Background and Aim: To study the rate of wound infections in the post-discharged patient population and to assess the usefulness of post-discharge surveillance. Methods: A prospective surveillance of all the post-discharged trauma patients was done during a period of 6 months. Discharge instructions were given to all the patients regarding identification of the signs and symptoms of wound infections. They were telephonically followed up after a week to enquire about the wound condition and followed up in the outpatient department (OPD).
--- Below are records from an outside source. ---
(* ===== verification/Restart.v ===== *)
(** * fotw-speechd-client: the helper's restart budget

    Models [crates/fotw-speechd-client/src/restart.rs], and the use
    [SpeechdClient::conn] in [client.rs] makes of it: take an attempt, sleep the
    wait it returns, record the spawn.  An [Instant] is a [Z] of nanoseconds on
    the monotonic clock; the [attempts] counter is a [u32]. *)

From S2P Require Import Prelude.
From Stdlib Require Import Sorted.

Local Open Scope Z_scope.

Definition Instant := Z.

Definition saturating_duration_since (a b : Instant) : Duration := Z.max 0 (a - b).

Record RestartPolicy := mkRestartPolicy { max_attempts : Z; min_interval : Duration }.

Definition restart_default : RestartPolicy := mkRestartPolicy 3 (dur_from_secs 2).

Record RestartBudget := mkBudget {
  policy : RestartPolicy;
  attempts : Z;
  last_spawn : option Instant;
}.

Record Exhausted := mkExhausted { spent : Z }.

Definition budget_new (policy : RestartPolicy) : RestartBudget := mkBudget policy 0 None.

Definition take_attempt (self : RestartBudget) (now : Instant) : RestartBudget * result Duration Exhausted :=
  if max_attempts (policy self) <=? attempts self then (self, Err (mkExhausted (attempts self)))
  else
    (mkBudget (policy self) (attempts self + 1) (last_spawn self),
     Ok (match last_spawn self with
         | None => 0
         | Some last => saturating_duration_since (last + min_interval (policy self)) now
         end)).

Definition spawned (self : RestartBudget) (at_ : Instant) : RestartBudget :=
  mkBudget (policy self) (attempts self) (Some at_).

Definition succeeded (self : RestartBudget) : RestartBudget :=
  mkBudget (policy self) 0 (last_spawn self).

(** What the client does with the budget: restart a helper found dead at [now],
    whose spawn happens [late] after the wait it was told, or note a stream that
    completed. *)
Inductive ClientEvent :=
| Restart (now : Instant) (late : Duration)
| StreamDone.

(** The spawn times, and the refusals, an event produces. *)
Definition client_step (b : RestartBudget) (e : ClientEvent) : RestartBudget * list (result Instant Exhausted) :=
  match e with
  | Restart now late =>
      match take_attempt b now with
      | (b, Ok wait) => (spawned b (now + wait + late), [Ok (now + wait + late)])
      | (b, Err x) => (b, [Err x])
      end
  | StreamDone => (succeeded b, [])
  end.

Definition spawn_times (out : list (result Instant Exhausted)) : list Instant :=
  omap (fun r => match r with Ok t => Some t | Err _ => None end) out.

Definition not_hurried (e : ClientEvent) : Prop :=
  match e with Restart _ late => 0 <= late | StreamDone => True end.

Lemma client_step_policy b e : policy (client_step b e).1 = policy b.
Proof.
  destruct e as [now late|]; [|done]. simpl. unfold take_attempt. by destruct (_ <=? _).
Qed.

Lemma restart_spacing evs b t0 :
  Forall not_hurried evs -> last_spawn b = Some t0 ->
  Sorted (fun t t' => t + min_interval (policy b) <= t')
    (t0 :: spawn_times (run client_step b evs).2).
Proof.
  intros H. revert b t0. induction H as [|e evs He _ IH]; intros b t0 Hb; [by repeat constructor|].
  rewrite run_cons. cbn [snd]. unfold spawn_times. rewrite omap_app.
  pose proof (client_step_policy b e) as Hp. destruct e as [now late|].
  - revert Hp. cbn [client_step]. unfold take_attempt.
    destruct (max_attempts (policy b) <=? attempts b); cbn [fst snd]; intros Hp.
    + by apply IH.
    + rewrite Hb. csimpl. constructor.
      * set (t := now + saturating_duration_since (t0 + min_interval (policy b)) now + late).
        apply (IH (mkBudget (policy b) (attempts b + 1) (Some t)) t). done.
      * constructor. unfold saturating_duration_since, not_hurried in *. lia.
  - cbn [client_step fst snd]. csimpl. by apply (IH (succeeded b)).
Qed.

Definition is_restart (e : ClientEvent) : Prop := match e with Restart _ _ => True | _ => False end.

Lemma restart_count evs b :
  Forall is_restart evs -> 0 <= attempts b <= max_attempts (policy b) ->
  zlen (spawn_times (run client_step b evs).2) =
    Z.min (zlen evs) (max_attempts (policy b) - attempts b).
Proof.
  intros H. revert b. induction H as [|e evs He _ IH]; intros b Hb; [unfold zlen; simpl; lia|].
  rewrite run_cons. cbn [snd]. unfold spawn_times. rewrite omap_app, zlen_app.
  destruct e as [now late|]; [|done]. cbn [client_step]. unfold take_attempt.
  replace (zlen (Restart now late :: evs)) with (1 + zlen evs) by (unfold zlen; simpl length; lia).
  destruct (Z.leb_spec (max_attempts (policy b)) (attempts b)); cbn [fst snd]; csimpl;
    fold (spawn_times (run client_step b evs).2); pose proof (zlen_nonneg evs).
  - change (zlen []) with 0. rewrite IH; lia.
  - match goal with |- zlen [?t] + zlen (omap _ ?l) = _ =>
      change (1 + zlen (spawn_times l) = Z.min (1 + zlen evs) (max_attempts (policy b) - attempts b)) end.
    rewrite IH; simpl; lia.
Qed.

Lemma client_attempts_bounded evs b :
  0 <= attempts b <= max_attempts (policy b) ->
  0 <= attempts (run client_step b evs).1 <= max_attempts (policy b).
Proof.
  revert b. induction evs as [|e evs IH]; intros b Hb; [done|].
  rewrite run_cons. cbn [fst]. rewrite <-(client_step_policy b e). apply IH.
  rewrite client_step_policy. destruct e as [now late|]; simpl; [|lia].
  unfold take_attempt. destruct (Z.leb_spec (max_attempts (policy b)) (attempts b)); simpl; lia.
Qed.

(** The helper is never restarted in a tight loop and never forever.
    Whatever deaths and completions the client sees, any two successive spawns
    are at least the policy's interval apart, the first of them from the initial
    spawn; the attempt counter never leaves its limit, so it cannot overflow;
    and after a success, [n] deaths in a row produce exactly [n] restarts or as
    many as the policy allows. *)
Theorem restarts_are_spaced_and_bounded (p : RestartPolicy) (t0 : Instant) (evs deaths : list ClientEvent) :
  0 <= max_attempts p -> Forall not_hurried evs -> Forall is_restart deaths ->
  let b0 := spawned (budget_new p) t0 in
  let b := (run client_step b0 evs).1 in
  Sorted (fun t t' => t + min_interval p <= t') (t0 :: spawn_times (run client_step b0 evs).2) /\
  0 <= attempts b <= max_attempts p /\
  zlen (spawn_times (run client_step b (StreamDone :: deaths)).2) =
    Z.min (zlen deaths) (max_attempts p).
Proof.
  intros Hp Hev Hd b0 b.
  assert (Hpol : forall evs c, policy (run client_step c evs).1 = policy c).
  { intros evs'. induction evs' as [|e evs' IH]; intros c; [done|].
    rewrite run_cons. cbn [fst]. by rewrite IH, client_step_policy. }
  split_and!.
  - by apply (restart_spacing evs b0 t0).
  - apply (client_attempts_bounded evs b0). simpl. lia.
  - apply (client_attempts_bounded evs b0). simpl. lia.
  - rewrite run_cons. cbn [client_step fst snd app].
    rewrite restart_count; [| done |]; unfold succeeded; cbn [policy attempts];
      unfold b; rewrite Hpol; cbn [b0 spawned budget_new policy]; lia.
Qed.

Lemma restarts_are_spaced_and_bounded_witness :
  let died := Restart 300000000 0 in
  zlen (spawn_times (run client_step
     (run client_step (spawned (budget_new restart_default) 0) [died; died]).1
     (StreamDone :: [died; died; died; died])).2) = 3.
Proof.
  intros died.
  refine (proj2 (proj2 (restarts_are_spaced_and_bounded restart_default 0 [died; died]
    [died; died; died; died] _ _ _))).
  - vm_compute. done.
  - repeat constructor; simpl; lia.
  - repeat constructor.
Defined.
Microbiology culture samples of those showing any signs and symptoms of infections were sent and their antimicrobial therapy, any change in the treatment schedule and the length of their hospital stay were noted. Factors such as wound class, type of surgeries and readmissions were noted. Results: A total of 281 postdischarge patients were enrolled, of which 101 were completely followed up for wound infections. Males were predominant (89%). Of the 101 patients, 42 (41.6%) patients wound showed infection during the intense follow-up in the OPD. However, 59 patients (59/101, 58.4%) showed wound swab culture positivity before discharge. These 42 patients developed signs and symptoms of infection post-discharge; 23 (22.7%) of them had change of antibiotic therapy during the follow-up period due to culture positivity. Acinetobacter sp., Staphylococcus aureus and Klebsiella pneumoniae were the predominant organisms isolated in the study. A total of 45 patients (44.5%) had to be readmitted due to wound site infections. Conclusions: Wound infections are common after discharge among trauma patients highlighting the importance of active surveillance and participation of patients.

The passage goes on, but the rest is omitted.